## TASK INSTRUCTIONS
Go through the data below and return each line where the string "exists" occurs.
##########
(** Whatever world the computation starts in, it only adds lines and
    objects: the objects go with the first lines, pairwise related by [P],
    and at most one line follows them, that of an object whose saving
    raised; a computation that returns leaves no such line, and its value
    satisfies [Q]. *)
Definition adds {A : Type} (ok : Prop) (P : Line -> Upload -> Prop) (Q : A -> Prop)
    (m : M A) : Prop :=
  forall w,
    exists lines ups pending,
      stdout (snd (m w)) = (stdout w ++ lines ++ pending)%list
      /\ uploads (snd (m w)) = (uploads w ++ ups)%list
      /\ Forall2 P lines ups
      /\ (List.length pending <= 1)%nat
      /\ (ok -> pending = [])
      /\ forall a, fst (m w) = Some a -> pending = [] /\ Q a.

(** The string is one character. *)
Definition one_char (c : string) : Prop := first_char c = Some (c, EmptyString).

(** Every step outside the process succeeds. *)
Definition reliable (succeeds : step -> World -> bool) : Prop :=
  forall s w, succeeds s w = true.

(** The oracle of a run in which every step succeeds. *)
Definition always (s : step) (w : World) : bool := true.

(** The Arabic-Indic digits, U+0660 to U+0669, as a table of decimal
    digits beyond ASCII: the bytes 217 and 160 to 169. *)
Definition arabic_indic (c : string) : bool :=
  match c with
  | String b1 (String b2 EmptyString) =>
      (nat_of_ascii b1 =? 217)%nat
      && (160 <=? nat_of_ascii b2)%nat && (nat_of_ascii b2 <=? 169)%nat
  | _ => false
  end.

(** The collector that the constructor returns. *)
Definition built (tickers : list string) (bucket path : string) : Collector.t :=
  Collector.mk tickers path (YFinanceCollector.init Collector.collect_interval)
               (GCSManager.mk bucket).

(** A provider that knows the ticker AAPL only. *)
Definition aapl_history (ticker start_date end_date interval : string) : option (list Bar) :=
  if String.eqb ticker "AAPL" then Some (rows gap_day) else None.

(** ** Day counts *)

(** For a day [doe] of a 400-year era, the year of the era, the month
    counted from March and the day of the month that [civil_from_days]
    finds are within their bounds and count back to [doe]. *)
Definition era_day_ok (doe : Z) : bool :=
  let yoe := (doe - doe / 1460 + doe / 36524 - doe / 146096) / 365 in
  let doy := doe - (365 * yoe + yoe / 4 - yoe / 100) in
  let mp := (5 * doy + 2) / 153 in
  let d := doy - (153 * mp + 2) / 5 + 1 in
  (0 <=? yoe) && (yoe <=? 399) && (0 <=? mp) && (mp <=? 11)
  && (1 <=? d) && (d <=? 31).

(** [ok] holds on the [len] integers from [lo], checked by halving. *)
Fixpoint holds_on (ok : Z -> bool) (fuel : nat) (lo len : Z) : bool :=
  match fuel with
  | O => len <=? 0
  | S fuel' =>
      if len <=? 0 then true
      else if len =? 1 then ok lo
      else holds_on ok fuel' lo (len / 2)
           && holds_on ok fuel' (lo + len / 2) (len - len / 2)
  end.

(** ** Comparing frames *)

(** Two bars with the same timestamp, prices and volume. *)
Definition same_prices (r r' : Bar) : Prop :=
  datetime r = datetime r' /\ open r = open r' /\ high r = high r'
  /\ low r = low r' /\ close r = close r' /\ volume r = volume r'.

(** No price of the bar is missing. *)
Definition complete (b : Bar) : Prop :=
  PrimFloat.is_nan (open b) = false /\ PrimFloat.is_nan (high b) = false
  /\ PrimFloat.is_nan (low b) = false /\ PrimFloat.is_nan (close b) = false.

(** The low of the bar is at most its open and its close, which are at
    most its high. *)
Definition consistent (b : Bar) : Prop :=
  (low b <=? open b)%float = true /\ (open b <=? high b)%float = true
  /\ (low b <=? close b)%float = true /\ (close b <=? high b)%float = true.

(** The accumulator of [max] and [min] holds no missing value. *)
Definition valid_acc (acc : option float) : Prop :=
  match acc with
  | None => True
  | Some m => PrimFloat.is_nan m = false
  end.

(** [sep.join(words)]. *)
Fixpoint join (sep : ascii) (words : list string) : string :=
  match words with
  | [] => EmptyString
  | [word] => word
  | word :: rest => word ++ String sep (join sep rest)
  end.

(** The character occurs in the string. *)
Fixpoint occurs (c : ascii) (s : string) : bool :=
  match s with
  | EmptyString => false
  | String x rest => Ascii.eqb x c || occurs c rest
  end.

(** How many times the character occurs in the string. *)
Fixpoint count_char (c : ascii) (s : string) : nat :=
  match s with
  | EmptyString => O
  | String x rest => ((if Ascii.eqb x c then 1 else 0) + count_char c rest)%nat
  end.


(** * Properties *)

(** ** Order facts on float64 *)

Ltac sf_cases :=
  repeat match goal with
  | |- context [Z.compare ?a ?b] => destruct (Z.compare_spec a b); subst
  | |- context [PosDef.Pos.compare_cont Eq ?a ?b] =>
      change (PosDef.Pos.compare_cont Eq a b) with (Pos.compare a b);
      destruct (Pos.compare_spec a b); subst
  | H : context [Z.compare ?a ?b] |- _ => destruct (Z.compare_spec a b); subst
  | H : context [PosDef.Pos.compare_cont Eq ?a ?b] |- _ =>
      change (PosDef.Pos.compare_cont Eq a b) with (Pos.compare a b) in H;
      destruct (Pos.compare_spec a b); subst
  end.

Ltac sf_crush :=
  unfold SFleb, SFltb, SFeqb, SFcompare; intros;
  repeat match goal with
  | x : spec_float |- _ => destruct x
  | b : bool |- _ => destruct b
  end; simpl in *; try congruence; try reflexivity;
  sf_cases; simpl in *; try congruence; try reflexivity; try lia.

Lemma SFleb_refl a : a <> S754_nan -> SFleb a a = true.
Proof. sf_crush. Qed.

Lemma SFleb_ltb_trans a b c :
  SFleb a b = true -> SFltb b c = true -> SFleb a c = true.
Proof. sf_crush. Qed.

Lemma SFltb_leb_trans a b c :
  SFltb a b = true -> SFleb b c = true -> SFleb a c = true.
Proof. sf_crush. Qed.

Lemma SFltb_false_leb a b :
  a <> S754_nan -> b <> S754_nan -> SFltb a b = false -> SFleb b a = true.
Proof. sf_crush. Qed.

Lemma is_nan_spec x : PrimFloat.is_nan x = true <-> Prim2SF x = S754_nan.
Proof.
  unfold PrimFloat.is_nan. rewrite eqb_spec. generalize (Prim2SF x).
  sf_crush; split; intros; try congruence; try discriminate.
Qed.

Lemma notnan_spec x : PrimFloat.is_nan x = false -> Prim2SF x <> S754_nan.
Proof.
  intros H E. apply is_nan_spec in E. congruence.
Qed.

Lemma leb_refl x : PrimFloat.is_nan x = false -> (x <=? x)%float = true.
Proof.
  intros H. rewrite leb_spec. apply SFleb_refl, notnan_spec, H.
Qed.

Lemma leb_ltb_trans x y z :
  (x <=? y)%float = true -> (y <? z)%float = true -> (x <=? z)%float = true.
Proof.
  rewrite !leb_spec, ltb_spec. apply SFleb_ltb_trans.
Qed.

Lemma ltb_leb_trans x y z :
  (x <? y)%float = true -> (y <=? z)%float = true -> (x <=? z)%float = true.
Proof.
  rewrite !leb_spec, ltb_spec. apply SFltb_leb_trans.
Qed.

Lemma ltb_false_leb x y :
  PrimFloat.is_nan x = false -> PrimFloat.is_nan y = false ->
  (x <? y)%float = false -> (y <=? x)%float = true.
Proof.
  intros Hx Hy. rewrite leb_spec, ltb_spec.
  apply SFltb_false_leb; apply notnan_spec; assumption.
Qed.

(** ** What the aggregations compute *)

Lemma first_valid_first_of f group : first_of f group (first_valid (map f group)).
Proof.
  induction group as [|b rest IH]; simpl.
  - right. split; [constructor | reflexivity].
  - destruct (PrimFloat.is_nan (f b)) eqn:E.
    + destruct IH as [(pre & x & post & -> & Hpre & Hx & Hv) | [Hall Hv]].
      * left. exists (b :: pre), x, post. repeat split; auto.
      * right. split; auto; constructor; auto.
    + left. exists [], b, rest. repeat split; auto.
Qed.

Lemma Forall_missing_rev f group :
  Forall (missing f) (rev group) -> Forall (missing f) group.
Proof.
  intros H. rewrite <- (rev_involutive group). apply Forall_rev, H.
Qed.

Lemma last_valid_last_of f group : last_of f group (last_valid (map f group)).
Proof.
  unfold last_valid. rewrite <- map_rev.
  destruct (first_valid_first_of f (rev group))
    as [(pre & x & post & E & Hpre & Hx & Hv) | [Hall Hv]].
  - left. exists (rev post), x, (rev pre). repeat split; auto.
    + rewrite <- (rev_involutive group), E, rev_app_distr. simpl.
      rewrite <- app_assoc. reflexivity.
    + apply Forall_rev, Hpre.
  - right. split; auto. apply Forall_missing_rev, Hall.
Qed.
##########
## RESPONSE BOX
    exists lines ups pending,
      * left. exists (b :: pre), x, post. repeat split; auto.
    + left. exists [], b, rest. repeat split; auto.
  - left. exists (rev post), x, (rev pre). repeat split; auto.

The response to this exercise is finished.